3:50pm- “Can you meet a little early to get the kids? I have stuff to do.”
Never a request I would turn down. I finished up my haircut and headed to our meeting spot.
As the kids opened the door, I could feel the difference in their demeanor. So quiet. Not the normal “hey mom” or hugs from behind.
Just sitting there.
Confused, I turned around to say hello… and saw my son crying.
I waited until their dad pulled out of the parking lot and I reached back to touch his leg. “What’s wrong, Jaybird?”
Then the tears really started pouring. My heart was already breaking as I saw in his eyes what I already knew.
“They fought all weekend mom. My stomach keeps doing flips and it made me throw up. I should have had a phone. If I could have called you, we could have come home yesterday. I didn’t like seeing that. I’ve already seen it before.”
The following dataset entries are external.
(** * A morphing holiday scene: arrangement state machine, layout and per-frame blending

    Shallow embedding of the TypeScript sources
    - [src/types.ts]                       (TreeState, PositionData, ParticleGroupConfig)
    - [App.tsx]                            (auto-play effect, toggleState)
    - [components/Scene.tsx]               (the nine group literals)
    - [components/MorphingGroup.tsx]       (layout generation, useFrame)
    - [components/TopStar.tsx], [Logo.tsx] (useFrame of the star and of a logo element)
    - [components/FloatingSnow.tsx]        (useFrame of the snow field)

    Conventions.
    - A JavaScript [number] is modelled as a real number: arithmetic is exact,
      rounding of the binary64 representation is not modelled.  The concrete
      inputs used below keep a wide margin, so rounding cannot change what
      they show.
    - Timer delays are milliseconds in [N]; timer handles are [positive]
      (browser handles are non-zero, hence truthy).
    - [Math.random()] reads the next entry of an explicit stream of draws.
    - React is modelled as far as the components rely on it: a state change
      re-renders, an effect is re-run (after its cleanup) when a dependency
      changed, [useMemo] recomputes when a dependency is not [Object.is]-equal
      to the one it was computed for, and a ref is null until the commit. *)

From Stdlib Require Import NArith ZArith PArith List Bool Lia.
From Stdlib Require String.
From Stdlib Require Import Reals Lra.
Import ListNotations.

Set Implicit Arguments.

(** ** types.ts *)

Inductive TreeState : Set := SCATTERED | TREE_SHAPE.

Definition TreeState_eqb (a b : TreeState) : bool :=
  match a, b with
  | SCATTERED, SCATTERED | TREE_SHAPE, TREE_SHAPE => true
  | _, _ => false
  end.

(** ** App.tsx: the arrangement state machine and its timers *)

Module App.

(** The two closures handed to [setTimeout]. *)
Inductive callback : Set :=
| SetTreeState (v : TreeState)      (* () => setTreeState(v) *)
| SetIsAutoMode (b : bool).         (* () => setIsAutoMode(b) *)

Record timer : Set := Timer {
  timer_id : positive;
  deadline : N;
  action   : callback
}.

(** React state of [App], the ref, the cleanup closure of the last effect run
    and the browser's table of pending timeouts. *)
Record state : Set := State {
  treeState    : TreeState;
  isAutoMode   : bool;
  idleTimerRef : option positive;     (* idleTimerRef.current, null = None *)
  cleanup      : option positive;     (* timeoutId captured by () => clearTimeout(timeoutId) *)
  timers       : list timer;          (* pending timeouts, in scheduling order *)
  next_id      : positive;
  now          : N
}.

Definition set_treeState v s :=
  State v (isAutoMode s) (idleTimerRef s) (cleanup s) (timers s) (next_id s) (now s).
Definition set_isAutoMode b s :=
  State (treeState s) b (idleTimerRef s) (cleanup s) (timers s) (next_id s) (now s).
Definition set_idleTimerRef r s :=
  State (treeState s) (isAutoMode s) r (cleanup s) (timers s) (next_id s) (now s).
Definition set_cleanup c s :=
  State (treeState s) (isAutoMode s) (idleTimerRef s) c (timers s) (next_id s) (now s).
Definition set_timers l s :=
  State (treeState s) (isAutoMode s) (idleTimerRef s) (cleanup s) l (next_id s) (now s).
Definition set_now t s :=
  State (treeState s) (isAutoMode s) (idleTimerRef s) (cleanup s) (timers s) (next_id s) t.

(** *** Browser timers *)

Definition setTimeout (cb : callback) (delay : N) (s : state) : positive * state :=
  let id := next_id s in
  (id, State (treeState s) (isAutoMode s) (idleTimerRef s) (cleanup s)
             (timers s ++ [Timer id (now s + delay) cb]) (Pos.succ id) (now s)).

Definition clearTimeout (id : positive) (s : state) : state :=
  set_timers (filter (fun t => negb (Pos.eqb (timer_id t) id)) (timers s)) s.

Definition pending (id : positive) (s : state) : bool :=
  existsb (fun t => Pos.eqb (timer_id t) id) (timers s).

(** *** The auto-play effect, [useEffect(..., [isAutoMode, treeState])] *)

Definition effect (s : state) : state :=
  if negb (isAutoMode s) then set_cleanup None s           (* if (!isAutoMode) return; *)
  else
    match treeState s with
    | TREE_SHAPE =>
        let (id, s') := setTimeout (SetTreeState SCATTERED) 8000 s in
        set_cleanup (Some id) s'
    | SCATTERED =>
        let (id, s') := setTimeout (SetTreeState TREE_SHAPE) 4000 s in
        set_cleanup (Some id) s'
    end.

Definition run_cleanup (s : state) : state :=
  match cleanup s with
  | Some id => clearTimeout id s
  | None => s
  end.

(** A render commits; the effect is re-run (after the cleanup of its previous
    run) exactly when one of its dependencies changed since the last render. *)
Definition rerender (prevAuto : bool) (prevTree : TreeState) (s : state) : state :=
  if Bool.eqb prevAuto (isAutoMode s) && TreeState_eqb prevTree (treeState s)
  then s
  else effect (run_cleanup s).

Definition flip (v : TreeState) : TreeState :=
  match v with TREE_SHAPE => SCATTERED | SCATTERED => TREE_SHAPE end.

(** *** [toggleState], the click handler *)

Definition toggleState (s : state) : state :=
  let s1 := set_treeState (flip (treeState s)) s in
  let s2 := set_isAutoMode false s1 in
  let s3 := match idleTimerRef s2 with
            | Some id => clearTimeout id s2
            | None => s2
            end in
  let (id, s4) := setTimeout (SetIsAutoMode true) 10000 s3 in
  let s5 := set_idleTimerRef (Some id) s4 in
  rerender (isAutoMode s) (treeState s) s5.

(** *** Timer callbacks and the passage of time *)

Definition run_callback (cb : callback) (s : state) : state :=
  let s' := match cb with
            | SetTreeState v => set_treeState v s
            | SetIsAutoMode b => set_isAutoMode b s
            end in
  rerender (isAutoMode s) (treeState s) s'.

(** The timeouts that are due are run in scheduling order; one that an
    earlier callback has cleared meanwhile is skipped. *)
Fixpoint fire_all (due : list timer) (s : state) : state :=
  match due with
  | [] => s
  | t :: rest =>
      let s' := if pending (timer_id t) s
                then run_callback (action t) (clearTimeout (timer_id t) s)
                else s in
      fire_all rest s'
  end.

Definition is_due (t0 : N) (t : timer) : bool := N.leb (deadline t) t0.

(** One millisecond passes. *)
Definition tick (s : state) : state :=
  let s1 := set_now (now s + 1) s in
  fire_all (filter (is_due (now s1)) (timers s1)) s1.

Definition advance (d : N) (s : state) : state := N.iter d tick s.

(** The state right after mounting: initial React state, then the effect. *)
Definition mount : state :=
  effect (State TREE_SHAPE true None None [] 1%positive 0%N).

Inductive event : Set := Click | Wait (d : N).

Definition step (s : state) (e : event) : state :=
  match e with
  | Click => toggleState s
  | Wait d => advance d s
  end.

Definition run (es : list event) : state := fold_left step es mount.

Inductive reachable : state -> Prop :=
| reach_mount : reachable mount
| reach_click s : reachable s -> reachable (toggleState s)
| reach_tick s : reachable s -> reachable (tick s).

(** *** Observations on the timer table *)

Definition is_transition (t : timer) : bool :=
  match action t with SetTreeState _ => true | SetIsAutoMode _ => false end.
Definition is_resume (t : timer) : bool :=
  match action t with SetIsAutoMode _ => true | SetTreeState _ => false end.

Definition pending_transitions (s : state) : nat :=
  length (filter is_transition (timers s)).
Definition pending_resumes (s : state) : nat :=
  length (filter is_resume (timers s)).

Definition dwell (v : TreeState) : N :=
  match v with TREE_SHAPE => 8000 | SCATTERED => 4000 end.

(** Automatic mode is active and its transition timer was scheduled at the
    current instant: a dwell period begins. *)
Definition dwell_begins (s : state) : Prop :=
  isAutoMode s = true /\
  exists t, timers s = [t] /\ is_transition t = true /\
            deadline t = (now s + dwell (treeState s))%N.

(** The two shapes a state of the running application has: automatic mode
    with the transition timer of the last effect run, or manual override
    with the idle timer of the last click. *)
Inductive shape : state -> Prop :=
| shape_auto v idle id d nid nw :
    (nw < d <= nw + dwell v)%N ->
    (id < nid)%positive ->
    (forall j, idle = Some j -> (j < id)%positive) ->
    shape (State v true idle (Some id) [Timer id d (SetTreeState (flip v))] nid nw)
| shape_manual v j d nid nw :
    (nw < d <= nw + 10000)%N ->
    (j < nid)%positive ->
    shape (State v false (Some j) None [Timer j d (SetIsAutoMode true)] nid nw).

End App.

(** ** The JavaScript runtime, as far as the components use it *)

Module JS.

Local Open Scope R_scope.

Inductive error : Set := TypeError.

(** Outcome of running a callback: it returns, or it throws. *)
Inductive completion (A : Type) : Type :=
| Normal (a : A)
| Throw (e : error).
Arguments Normal {A} a.
Arguments Throw {A} e.

Definition bind {A B} (c : completion A) (k : A -> completion B) : completion B :=
  match c with
  | Normal a => k a
  | Throw e => Throw e
  end.

(** Reading a property of [ref.current]: a [TypeError] when it is null. *)
Definition deref {A} (r : option A) : completion A :=
  match r with
  | Some a => Normal a
  | None => Throw TypeError
  end.

(** [x ?? d] *)
Definition nullish {A} (x : option A) (d : A) : A :=
  match x with Some v => v | None => d end.

(** [Math.random()]: the draws are given, the cursor is the state. *)
Record Rng : Type := { draws : N -> R; cursor : N }.

Definition Math_random (g : Rng) : R * Rng :=
  (draws g (cursor g), {| draws := draws g; cursor := N.succ (cursor g) |}).

Definition Math_cbrt (a : R) : R :=
  if Rlt_dec 0 a then Rpower a (/ 3)
  else if Rlt_dec a 0 then - Rpower (- a) (/ 3)
  else 0.

Definition Math_max (a b : R) : R := Rmax a b.

(** Truncation toward zero and the remainder operator [a % b]
    (sign of the dividend, as in C's fmod). *)
Definition trunc (a : R) : Z :=
  if Rlt_dec a 0 then Zceil a else Zfloor a.

Definition rem (a b : R) : R := a - b * IZR (trunc (a / b)).

(** [clamp(v, lo, hi)], the operation the specification mentions. *)
Definition clamp (v lo hi : R) : R := Rmax lo (Rmin hi v).

End JS.

Notation "x <- c ;; k" := (JS.bind c (fun x => k))
  (at level 61, c at next level, right associativity).

(** ** three.js, as far as the components use it *)

Module THREE.

Local Open Scope R_scope.

Record Vector3 : Type := Vec3 { x : R; y : R; z : R }.
Record Euler : Type := Eul { ex : R; ey : R; ez : R }.

(** [MathUtils.lerp(x, y, t)] is [(1 - t) * x + t * y]; it does not clamp [t]. *)
Definition lerp (a b t : R) : R := (1 - t) * a + t * b.

(** [Vector3.lerpVectors(v1, v2, alpha)] *)
Definition lerpVectors (v1 v2 : Vector3) (alpha : R) : Vector3 :=
  Vec3 (x v1 + (x v2 - x v1) * alpha)
       (y v1 + (y v2 - y v1) * alpha)
       (z v1 + (z v2 - z v1) * alpha).

Definition add (a b : Vector3) : Vector3 :=
  Vec3 (x a + x b) (y a + y b) (z a + z b).

Definition setScalar (s : R) : Vector3 := Vec3 s s s.

Definition lengthSq (v : Vector3) : R := x v * x v + y v * y v + z v * z v.

(** What [Object3D.updateMatrix] composes; the 4x4 entries are the renderer's
    business. *)
Record Matrix4 : Type := compose {
  m_position : Vector3;
  m_rotation : Euler;
  m_scale    : Vector3
}.

Definition identity : Matrix4 := compose (Vec3 0 0 0) (Eul 0 0 0) (Vec3 1 1 1).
I knew what he was referencing. At almost 4 years old, he watched his dad beat his mom… almost to death. I could see that this one wasn’t going to be something simple to deal with.
Jaylah interjected with some information about how their dad was going to be homeless and unable to care for them because of me… and a few other manipulative phrases that I remembered all too well from my time with him.
“I’m so sorry you had a hard weekend. Come here and give me a hug. I’m glad you’re home and you’re safe now.”
They both came up between the seats and we all embraced in an awkward hug.
My blood was boiling. Angry with him. Angry with myself for letting them go without a proper escape plan. Angry with the court that said he deserved to spend time with them. I still don’t understand why the state does not regard domestic violence as child abuse because it impacts their tiny beings to the core. It changes them. It isn’t okay to send your kids into that situation ever. But if you don’t, you are held in contempt of court. You become the criminal when you try to protect your children. It isn’t right and it isn’t fair and I dream of a day that it will be different. But right now, that is reality.
And right now, I’m angry.
But I know that all damage control needs to come from me. I know that explosive anger will only make the situation worse. I know that I have to be the example of healthy emotions.
I told them I was angry and sorry and that I hoped it would never happen again. I told them that hard things will happen in life sometimes and that the best thing we can do for ourselves is be prepared. And I told them that I will always fight for them, I will forever be in their corner. I told them they were so loved and that what they saw this weekend was NOT love. People love each other by treating each other with respect and kindness, and even when you disagree on something, it is NEVER okay to behave like that. I made a plan with them. And I spent time holding them and attempting to hold back the tears.
Yes, I will leave a new legacy for my children. Yes, I hope and pray that they will see good things from my life. But today I realized that the darkness that had seemed so far away is actually much closer than I realize. I realized that protecting them still means being vigilant and doing everything in my power to be involved in every aspect of their world. It means earning their trust. It means making safety plans. It means figuring out where consequence and necessity meet. It means reevaluating things to give them the tools they need.
I never wanted this for them. But it is their reality and I must face that. The only way to conquer fear is to face it head on. And that is what we will do. For as long as it takes.
My legacy will not only be passion, it will be strength and resilience and a backbone of steel. They will know what healthy looks like and they will know what it takes.
The tears haven’t stopped flowing much tonight… But I promise this heart isn’t weak. No, it is strong. And I will teach my children to be strong. And when the opportunity arises, I have no doubt they will find the right path.
Please pray for my kiddos. And all the other children that have to go through the same thing due to the “system.”